CASCADE: list[str] = ["sonnet", "opus"]

_cascade_for_task() (cascade_router.py:681-700) returns the same list for both standard and high-stakes paths today. Historical builds (and the docstring at cascade_router.py:14) included haiku → sonnet → opus for standard tasks and sonnet → opus for high-stakes; the haiku tier was dropped after observing that on the Anthropic Max plan sonnet is unlimited and produces measurably better results (cost.py:117-119).

A task is treated as high-stakes when any of:

  • task.role{"manager", "architect", "security"}
  • task.complexity == Complexity.HIGH
  • task.scope == Scope.LARGE
  • task.priority == 1 (highest)

(See cascade_router.py:579-583 and _cascade_for_task lines 693-699.)

Initial selection

select(task) (cascade_router.py:330) returns a CascadeDecision:

@dataclass
class CascadeDecision:
    model: str           # e.g. "sonnet"
    effort: str          # "low" | "high" | "max"
    attempt_number: int  # 0 for first attempt
    is_escalated: bool
    reason: str          # human-readable explanation
    estimated_cost_usd: float
    chain_id: str        # opaque id; pass back to record_and_escalate()
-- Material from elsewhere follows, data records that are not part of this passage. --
(** [extractEntities]; [None] when a [while] loop over the matches of some
    pattern does not end. *)
Fixpoint extractEntitiesFrom (patterns : list (string * RegExp)) (text : list ascii)
  : option (list Entity) :=
  match patterns with
  | [] => Some []
  | (entityType, pattern) :: patterns' =>
      match exec_all pattern text with
      | None => None
      | Some ms =>
          match extractEntitiesFrom patterns' text with
          | None => None
          | Some es =>
              Some (map (fun m : nat * list ascii =>
                           mkEntity entityType (normalizeEntityValue (snd m) entityType)
                                    (fst m) (fst m + length (snd m))%nat (9 # 10))
                        ms ++ es)%list
          end
      end
  end.

Definition extractEntities (lp : t) (text : list ascii) : option (list Entity) :=
  extractEntitiesFrom (entityPatterns lp) text.

Definition deviceActionOf (v : string) : string :=
  if String.eqb v "on" then "turn_on"
  else if String.eqb v "off" then "turn_off"
  else if String.eqb v "up" || String.eqb v "increase" then "increase"
  else if String.eqb v "down" || String.eqb v "decrease" then "decrease"
  else if String.eqb v "dim" then "dim"
  else if String.eqb v "brighten" then "brighten"
  else if String.eqb v "start" || String.eqb v "play" then "start"
  else if String.eqb v "stop" || String.eqb v "pause" then "stop"
  else v.

Definition determineDeviceAction (entities : list Entity) (command : list ascii) : string :=
  match List.find (fun e => String.eqb (type e) "action") entities with
  | Some actionEntity => deviceActionOf (value actionEntity)
  | None =>
      if test (ri (Alt (seq [lit "turn"; sp; lit "on"]) (seq [lit "switch"; sp; lit "on"])))
              command then "turn_on"
      else if test (ri (Alt (seq [lit "turn"; sp; lit "off"]) (seq [lit "switch"; sp; lit "off"])))
                   command then "turn_off"
      else if test (ri (lit "dim")) command then "dim"
      else if test (ri (lit "brighten")) command then "brighten"
      else if test (ri (words "start" ["play"])) command then "start"
      else if test (ri (words "stop" ["pause"])) command then "stop"
      else if test (ri (seq [lit "set"; Star Any; lit "to"])) command then "set_value"
      else "control"
  end.

Definition determineSystemAction (command : list ascii) : string :=
  if test (ri (words "stop" ["pause"; "halt"])) command then "stop"
  else if test (ri (words "resume" ["continue"])) command then "resume"
  else if test (ri (words "restart" ["reboot"])) command then "restart"
  else if test (ri (words "help" ["assist"])) command then "help"
  else if test (ri (seq [lit "volume"; sp; lit "up"])) command then "volume_up"
  else if test (ri (seq [lit "volume"; sp; lit "down"])) command then "volume_down"
  else if test (ri (lit "repeat")) command then "repeat"
  else "system_control".

Definition determineAction (i : Intent) (entities : list Entity) (command : list ascii)
  : string :=
  if String.eqb (name i) "device_control" then determineDeviceAction entities command
  else if String.eqb (name i) "information_request" then "get_information"
  else if String.eqb (name i) "system_control" then determineSystemAction command
  else if String.eqb (name i) "greeting" then "greet"
  else if String.eqb (name i) "goodbye" then "farewell"
  else "unknown".

(** [command.toLowerCase().trim()]. *)
Definition normalize (command : string) : list ascii :=
  trim_chars (toLowerCase (list_ascii_of_string command)).

(** [processCommand]; the result is [None] when the extraction of the
    entities does not end. *)
Definition processCommand (lp : t) (command : string) : option ProcessingResult :=
  let normalizedCommand := normalize command in
  let i := extractIntent lp normalizedCommand in
  match extractEntities lp (list_ascii_of_string command) with
  | None => None
  | Some entities =>
      let action := determineAction i entities normalizedCommand in
      Some (mkResult (name i) action entities (i_confidence i) command)
  end.

(** No pattern of the intent table matches the command. *)
Definition noPatternMatches (lp : t) (command : list ascii) : bool :=
  forallb (fun entry : string * list RegExp =>
             forallb (fun pattern => negb (test pattern command)) (snd entry))
          (intentPatterns lp).

Definition hasEntity (ty : string) (p : string -> bool) (es : list Entity) : bool :=
  existsb (fun e => String.eqb (type e) ty && p (value e)) es.

(** [value.includes(sub)]. *)
Definition includes (sub : string) (value : string) : bool :=
  test (mkRegExp (lit sub) false) (list_ascii_of_string value).

(** The confidence of a match in the words of the specification: the share
    of the command that the match covers, times 0.8, plus 0.1 when [bonus]
    holds, and at most 1. *)
Definition spec_confidence (matched total : nat) (bonus : bool) : Q :=
  Qmin (inject_Z (Z.of_nat matched) / inject_Z (Z.of_nat total) * (8 # 10)
        + (if bonus then 1 # 10 else 0))%Q 1%Q.

(** The match starts at position 0 or right after a white space. *)
Definition starts_word (index : nat) (command : list ascii) : bool :=
  (index =? 0)%nat
  || match nth_error command (index - 1) with
     | Some c => is_space c
     | None => false
     end.

(** No entity pattern of the table can match the empty string. *)
Definition consuming (lp : t) : bool :=
  forallb (fun entry : string * RegExp => (1 <=? min_len (source (snd entry)))%nat)
          (entityPatterns lp).

(** [text.substring(from, to)] for [from <= to]. *)
Definition substring (from to : nat) (text : list ascii) : list ascii :=
  firstn (to - from) (skipn from text).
_select_initial_model() (cascade_router.py:570-618) decides:

  1. High-stakes role/complexity/scope/priority → start at cascade[0] (currently sonnet).
  2. Manager-supplied task.model override → use it if it appears in the cascade.
  3. Otherwise consult the bandit (next section). If the cheapest tier has been observed ≥ MIN_OBSERVATIONS times and its observed success_rate < QUALITY_THRESHOLD, skip it and try the next tier — a proactive cost-then-quality move.

Escalation triggers

After the agent finishes, record_and_escalate() (cascade_router.py:386) records the attempt and decides whether to retry on a higher tier. Triggers, evaluated in order by _should_escalate() (lines 639-673):

  1. Hard task failure. attempt.success == False with no other info → escalate. (Line 655-657.)
  2. Janitor verification failure. janitor_passed is False → escalate. (Line 660-661.)
  3. Low-confidence output. A regex over the last 2 000 chars of agent output (_LOW_CONFIDENCE_PATTERN at lines 67-87) matches phrases like "I'm not sure", "I cannot determine", "partial implementation", "left as placeholder", "TODO: escalat...". detect_low_confidence() at line 371. → escalate.
  4. Late explicit failure. attempt.success == False even after janitor or output checks → escalate.

If escalation fires and the chain is not already at the top of the cascade (current_idx < len(cascade) - 1, line 448-455), the router returns a new CascadeDecision for the next tier. Otherwise the chain ends and the failure stands.

The bandit

EpsilonGreedyBandit lives in src/bernstein/core/cost/cost.py. It keeps one BanditArm per (role, model) pair, recording observations (success/failure, cost, latency) over the run. Constants:

EPSILON = 0.1            # 10% explore, 90% exploit
MIN_OBSERVATIONS = 5     # arms trusted only after this many samples
QUALITY_THRESHOLD = 0.80 # min success_rate to consider an arm

(cost.py:40-42.)

record_and_escalate() calls _record_bandit() (line 559) after every attempt, so the bandit's view of each arm improves with use. The proactive-skip rule in _select_initial_model() reads arm.success_rate and arm.observations directly (lines 594-614).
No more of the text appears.